AWS Mastery12 min read

    AWS Cost Optimization: Reduce Your Cloud Bill Without Sacrificing Performance

    Tarek Cheikh

    Founder & AWS Cloud Architect

    AWS Cost Optimization: Reduce Your Cloud Bill Without Sacrificing Performance

    AWS billing grows silently. Idle instances, unattached volumes, oversized databases, and missing Savings Plans compound month after month. The tools to find and fix these problems are built into AWS -- Cost Explorer, Compute Optimizer, Budgets, and the CLI. The issue is that most teams never run them.

    This article covers the full cost optimization workflow: finding waste with Cost Explorer and CLI audits, right-sizing with Compute Optimizer, committing to Savings Plans, using Spot Instances, optimizing storage with S3 lifecycle policies and gp3 migration, scheduling dev/test environments, and setting up budget alerts.

    Cost Explorer: Where Is the Money Going?

    # Get monthly cost breakdown by service (last 3 months)
    aws ce get-cost-and-usage \
        --time-period Start=2025-03-01,End=2025-06-01 \
        --granularity MONTHLY \
        --metrics BlendedCost \
        --group-by Type=DIMENSION,Key=SERVICE \
        --query 'ResultsByTime[].Groups[?Metrics.BlendedCost.Amount > `100`].{Service:Keys[0],Cost:Metrics.BlendedCost.Amount}'
    
    # Get daily cost for the current month
    aws ce get-cost-and-usage \
        --time-period Start=2025-06-01,End=2025-06-16 \
        --granularity DAILY \
        --metrics UnblendedCost
    
    # Cost breakdown by instance type (find the expensive ones)
    aws ce get-cost-and-usage \
        --time-period Start=2025-05-01,End=2025-06-01 \
        --granularity MONTHLY \
        --metrics UnblendedCost \
        --group-by Type=DIMENSION,Key=INSTANCE_TYPE \
        --filter '{"Dimensions":{"Key":"SERVICE","Values":["Amazon Elastic Compute Cloud - Compute"]}}'
    
    # Cost by tag (requires cost allocation tags to be activated)
    aws ce get-cost-and-usage \
        --time-period Start=2025-05-01,End=2025-06-01 \
        --granularity MONTHLY \
        --metrics UnblendedCost \
        --group-by Type=TAG,Key=Environment
    
    # Enable a cost allocation tag
    aws ce update-cost-allocation-tags-status \
        --cost-allocation-tags-status '[
            {"TagKey":"Environment","Status":"Active"},
            {"TagKey":"Team","Status":"Active"},
            {"TagKey":"Project","Status":"Active"}
        ]'
    
    # Tags take 24 hours to appear in Cost Explorer after activation.
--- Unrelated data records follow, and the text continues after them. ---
Lemma find_present t : 0 <= t < 2 ^ 24 -> t ∈ ts ->
  exists o, find_trigram ht_size num_overflow_slots (assign_offsets encoded off ht) t
    = Some (Some (TG t (docids t) o, Z.of_nat (length (encoded t)))) /\
    off <= o /\
    take (length (encoded t)) (drop (Z.to_nat (o - off)) (write_posting_lists encoded ht)) = encoded t /\
    o + Z.of_nat (length (encoded t)) <= off + Z.of_nat (length (write_posting_lists encoded ht)).
Proof using Hsize Hinv Hperm Hts Hoff Htot.
  intros Hr Ht. pose proof (hash_trigram_range t ht_size Hsize) as Hh.
  pose proof (find_trigram_window ht_size num_overflow_slots ht t Hinv Hsize) as Hw.
  unfold find_trigram. rewrite length_assign_offsets, decide_True by done.
  assert (Hent : new_entry docids t ∈ entries ht).
  { rewrite Hperm. apply list_elem_of_In, in_map, list_elem_of_In. done. }
  apply entries_elem in Hent as [Hocc Hent]. apply list_elem_of_lookup in Hent as [i Hi].
  pose proof (hi_home _ _ _ Hinv i _ Hi Hocc) as Hhome. cbn [trgm new_entry] in Hhome.
  destruct (find_loop_spec (Z.to_nat (num_overflow_slots + 1))
    (drop (Z.to_nat (hash_trigram t ht_size)) (assign_offsets encoded off ht)) t)
    as [[_ Hno]|(j & e & e' & Hj & He & He' & Htr & ->)].
  { rewrite length_drop, length_assign_offsets. unfold num_overflow_slots in *. lia. }
  { exfalso. apply (Hno (i - Z.to_nat (hash_trigram t ht_size))%nat
      (TG t (docids t) (off + position encoded ht i))); [unfold num_overflow_slots in *; lia| |done].
    rewrite drop_lookup. replace (_ + _)%nat with i by lia.
    by rewrite (assign_offsets_lookup encoded ht i _ off Hi Hoff Htot). }
  rewrite drop_lookup in He, He'. remember (Z.to_nat (hash_trigram t ht_size) + j)%nat as k eqn:Hk.
  replace (Z.to_nat (hash_trigram t ht_size) + S j)%nat with (S k) in He' by lia.
  assert (Hkl : (S k < length ht)%nat).
  { apply lookup_lt_Some in He'. by rewrite length_assign_offsets in He'. }
  destruct (lookup_lt_is_Some_2 ht k) as [a Ha]; [lia|].
  destruct (lookup_lt_is_Some_2 ht (S k)) as [b Hb]; [lia|].
  rewrite (assign_offsets_lookup encoded ht k _ off Ha Hoff Htot) in He. injection He as <-.
  rewrite (assign_offsets_lookup encoded ht (S k) _ off Hb Hoff Htot) in He'. injection He' as <-.
  cbn [trgm tg_offset] in *.
  pose proof (match_occupied _ _ _ k a t Hinv Ha Htr Hr) as Hao.
  assert (Hae : a ∈ map (new_entry docids) ts).
  { rewrite <- Hperm. apply entries_elem. split; [exact Hao|]. apply list_elem_of_lookup_2 with k. exact Ha. }
  apply elem_new_entry in Hae as [_ Hae]. rewrite Htr in Hae. subst a. cbn [trgm tg_num_docids new_entry].
  rewrite (position_S encoded ht k _ Ha). cbn [new_entry tg_num_docids trgm].
  destruct (Z.eqb_spec (docids t) 0) as [Hz|Hnz]; [by destruct Hao|].
  exists (off + position encoded ht k).
  pose proof (position_total encoded ht (S k)) as Hpt. rewrite (position_S encoded ht k _ Ha) in Hpt.
  cbn [new_entry tg_num_docids trgm] in Hpt.
  destruct (Z.eqb_spec (docids t) 0) as [Hz2|_]; [exfalso; exact (Hnz Hz2)|].
  assert (Hp0 : 0 <= position encoded ht k) by (unfold position; lia).
  split; [|split; [lia|]].
  - do 2 f_equal. f_equal. rewrite u64_small; [lia|]. unfold is_u64. lia.
  - replace (off + position encoded ht k - off) with (position encoded ht k) by lia.
    split; [exact (posting_list_at encoded ht k _ Ha Hao)|lia].
Qed.

Lemma find_absent t : 0 <= t < 2 ^ 24 -> t ∉ ts ->
  find_trigram ht_size num_overflow_slots (assign_offsets encoded off ht) t = Some None.
Proof using Hsize Hinv Hperm Hoff Htot.
  intros Hr Ht. pose proof (hash_trigram_range t ht_size Hsize) as Hh.
  pose proof (find_trigram_window ht_size num_overflow_slots ht t Hinv Hsize) as Hw.
  unfold find_trigram. rewrite length_assign_offsets, decide_True by done.
  destruct (find_loop_spec (Z.to_nat (num_overflow_slots + 1))
    (drop (Z.to_nat (hash_trigram t ht_size)) (assign_offsets encoded off ht)) t)
    as [[-> _]|(j & e & e' & Hj & He & _ & Htr & _)]; [|done|].
  { rewrite length_drop, length_assign_offsets. unfold num_overflow_slots in *. lia. }
  exfalso. rewrite drop_lookup in He.
  assert (Hl := lookup_lt_Some _ _ _ He). rewrite length_assign_offsets in Hl.
  clear Hj. revert He Hl. generalize (Z.to_nat (hash_trigram t ht_size) + j)%nat. intros k He Hl.
  destruct (lookup_lt_is_Some_2 ht _ Hl) as [a Ha].
  rewrite (assign_offsets_lookup encoded ht _ _ off Ha Hoff Htot) in He. injection He as <-.
  cbn [trgm] in Htr. pose proof (match_occupied ht_size num_overflow_slots ht _ a t Hinv Ha Htr Hr) as Hao.
  assert (Hae : a ∈ map (new_entry docids) ts).
  { rewrite <- Hperm. apply entries_elem. split; [exact Hao|].
    exact (list_elem_of_lookup_2 _ _ _ Ha). }
  apply elem_new_entry in Hae as [Hin _]. rewrite Htr in Hin. exact (Ht Hin).
Qed.
End Lookup.

(** ** Theorems *)

(** Size selection: for every start above 3 and up to the largest 32-bit
    prime, [next_prime] terminates (within the given number of steps) with the
    least prime that is at least [x], with no 32-bit overflow on the way. *)
Theorem next_prime_least fuel x
    (Hx : 3 < x <= 4294967291) (Hfuel : 2147483646 <= Z.of_nat fuel) :
  exists p, next_prime fuel x = Some p /\ x <= p /\ prime p /\
    forall q, x <= q < p -> ~ prime q.
Proof.
  assert (Hodd : exists y, next_prime fuel x = next_prime_loop fuel y /\ y mod 2 = 1 /\
    x <= y <= 4294967291 /\ (y = x \/ x mod 2 = 0 /\ y = x + 1)).
  { unfold next_prime. destruct (Z.eqb_spec (x mod 2) 0) as [E|E].
    - exists (x + 1). assert (x <> 4294967291) by (intros ->; discriminate E).
      rewrite u32_small by (unfold is_u32; change (2 ^ 32) with 4294967296; lia).
      split; [done|]. split; [|split; [lia|right; lia]].
      rewrite Z.add_mod, E by lia. done.
    - exists x. pose proof (Z.mod_pos_bound x 2). split; [done|]. split; [lia|]. split; [lia|by left]. }
  destruct Hodd as (y & -> & Hy & Hr & Hxy).
  pose proof (Z.div_mod (4294967291 - y) 2 ltac:(lia)) as Hdm.
  assert (Hm : (4294967291 - y) mod 2 = 0) by (rewrite Zminus_mod, Hy; done).
  assert (0 <= (4294967291 - y) / 2) by (apply Z.div_pos; lia).
  destruct (next_prime_loop_spec (Z.to_nat ((4294967291 - y) / 2)) fuel y)
    as (p & E & Hp & Hpr & Hleast); [lia|done|lia|lia|].
  exists p. split; [done|]. split; [lia|]. split; [apply is_prime_iff; [lia|done]|].
  intros q Hq Hprime. pose proof (proj2 (is_prime_iff q ltac:(lia)) Hprime) as Hqt.
  destruct (Z.eqb_spec (q mod 2) 0) as [Hq2|Hq2].
  - unfold is_prime in Hqt. rewrite Hq2 in Hqt. done.
  - assert (q mod 2 = 1) by (pose proof (Z.mod_pos_bound q 2); lia).
    assert (y <= q) by (destruct Hxy as [->|[He ->]]; [lia|]; destruct (decide (q = x)) as [->|]; lia).
    rewrite Hleast in Hqt by (done || lia). done.
Qed.

Lemma next_prime_least_witness :
  exists p, next_prime (Z.to_nat 2147483646) 1000 = Some p /\ 1000 <= p /\ prime p /\
    forall q, 1000 <= q < p -> ~ prime q.
Proof. apply (next_prime_least (Z.to_nat 2147483646) 1000); [lia|]. rewrite Z2Nat.id by lia. lia. Defined.

(** Robin Hood insertion is memory-safe: building the table for any list of
    trigrams with non-empty posting lists never probes outside its
    [ht_size + num_overflow_slots + 1] slots; it either reports overflow or
    yields a table holding exactly those trigrams, each within
    [num_overflow_slots] slots of its hash value, and leaves the last slot empty. *)
Theorem create_hashtable_safe docids ts ht_size
    (Hsize : 0 < ht_size /\ ht_size + num_overflow_slots < 2 ^ 32)
    (Hts : Forall (fun t => docids t <> 0) ts) :
  create_hashtable docids ts ht_size num_overflow_slots = Some None \/
  exists ht, create_hashtable docids ts ht_size num_overflow_slots = Some (Some ht) /\
    Z.of_nat (length ht) = ht_size + num_overflow_slots + 1 /\
    entries ht ≡ₚ map (new_entry docids) ts /\
    (forall i e, ht !! i = Some e -> occupied e ->
      hash_trigram (trgm e) ht_size <= Z.of_nat i
      <= hash_trigram (trgm e) ht_size + num_overflow_slots) /\
    (forall e, List.last (map Some ht) None = Some e -> ~ occupied e).
Proof.
  destruct Hsize as [H0 Hmax].
  destruct (create_hashtable_spec docids ts ht_size num_overflow_slots) as (r & E & Hr); auto;
    [unfold num_overflow_slots; lia|].
  destruct r as [ht|]; [right|by left]. destruct Hr as [Hinv Hp].
  exists ht. split; [done|]. split; [apply Hinv|]. split; [done|]. split; [apply Hinv|].
  intros e He Ho. destruct ht as [|a l _] using rev_ind; [done|].
  rewrite List.map_app in He. cbn [map] in He. rewrite List.last_last in He. injection He as ->.
  pose proof (hi_len _ _ _ Hinv) as Hl. rewrite length_app in Hl. cbn [length] in Hl.
  pose proof (hi_home _ _ _ Hinv (length l) e) as Hh.
  rewrite list_lookup_middle in Hh by done. specialize (Hh eq_refl Ho).
  pose proof (hash_trigram_range (trgm e) ht_size H0). lia.
Qed.

Lemma create_hashtable_safe_witness :
  create_hashtable (fun _ => 5) [6382179; 6447972; 97] 7 num_overflow_slots = Some None \/
  exists ht, create_hashtable (fun _ => 5) [6382179; 6447972; 97] 7 num_overflow_slots = Some (Some ht) /\
    Z.of_nat (length ht) = 7 + num_overflow_slots + 1 /\
    entries ht ≡ₚ map (new_entry (fun _ => 5)) [6382179; 6447972; 97] /\
    (forall i e, ht !! i = Some e -> occupied e ->
      hash_trigram (trgm e) 7 <= Z.of_nat i <= hash_trigram (trgm e) 7 + num_overflow_slots) /\
    (forall e, List.last (map Some ht) None = Some e -> ~ occupied e).
Proof.
  apply (create_hashtable_safe (fun _ => 5) [6382179; 6447972; 97] 7).
  - unfold num_overflow_slots. lia.
  - repeat constructor; discriminate.
Defined.

(** C18. Lookup: in a database whose table was built for the trigrams [ts],
    [find_trigram] returns for every trigram of [ts] its document count and the
    exact extent of its posting list among the lists written after the table,
    and reports every other 24-bit trigram absent; the slots it reads are always
    inside the table. *)
Theorem find_trigram_correct docids encoded ts ht_size off ht t
    (Hsize : 0 < ht_size /\ ht_size + num_overflow_slots < 2 ^ 32)
    (Hts : Forall (fun t => docids t <> 0) ts)
    (Hht : create_hashtable docids ts ht_size num_overflow_slots = Some (Some ht))
    (Hoff : 0 <= off /\ off + Z.of_nat (length (write_posting_lists encoded ht)) < 2 ^ 64)
    (Ht : 0 <= t < 2 ^ 24) :
  if decide (t ∈ ts) then
    exists o, find_trigram ht_size num_overflow_slots (assign_offsets encoded off ht) t
      = Some (Some (TG t (docids t) o, Z.of_nat (length (encoded t)))) /\
      off <= o /\
      take (length (encoded t)) (drop (Z.to_nat (o - off)) (write_posting_lists encoded ht))
      = encoded t
  else find_trigram ht_size num_overflow_slots (assign_offsets encoded off ht) t = Some None.
Proof.
  destruct Hsize as [H0 Hmax], Hoff as [Hoff Htot].
  destruct (create_hashtable_spec docids ts ht_size num_overflow_slots) as (r & E & Hr); auto;
    [unfold num_overflow_slots; lia|].
  rewrite E in Hht. injection Hht as ->. destruct Hr as [Hinv Hp].
  case_decide as Hin; [|by eapply find_absent].
  destruct (find_present docids encoded ts ht_size off ht H0 Hinv Hp Hts Hoff Htot t Ht Hin) as (o & H1 & H2 & H3 & _). eauto.
Qed.

Definition sample_lists (t : Z) : bytes := [t mod 256; 7; 9].

Definition sample_docids (t : Z) : Z := t mod 7 + 1.

Definition sample_table : list Trigram :=
  match create_hashtable sample_docids [6382179; 6447972; 97] 3 num_overflow_slots with
  | Some (Some ht) => ht
  | _ => []
  end.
    Finding Waste: Idle and Unused Resources

    Idle EC2 Instances

    # Find running instances with average CPU below 5% over the last 7 days
    # Step 1: List all running instances
    aws ec2 describe-instances \
        --filters Name=instance-state-name,Values=running \
        --query 'Reservations[].Instances[].{Id:InstanceId,Type:InstanceType,LaunchTime:LaunchTime}' \
        --output table
    
    # Step 2: Check CPU for a specific instance (last 7 days)
    aws cloudwatch get-metric-statistics \
        --namespace AWS/EC2 \
        --metric-name CPUUtilization \
        --dimensions Name=InstanceId,Value=i-0123456789abcdef0 \
        --start-time 2025-06-09T00:00:00Z \
        --end-time 2025-06-16T00:00:00Z \
        --period 86400 \
        --statistics Average \
        --query 'Datapoints[].{Day:Timestamp,AvgCPU:Average}' \
        --output table
    
    # If average CPU is consistently below 5%, the instance is likely idle.
    # Options: stop it, downsize it, or move the workload to Lambda/Fargate.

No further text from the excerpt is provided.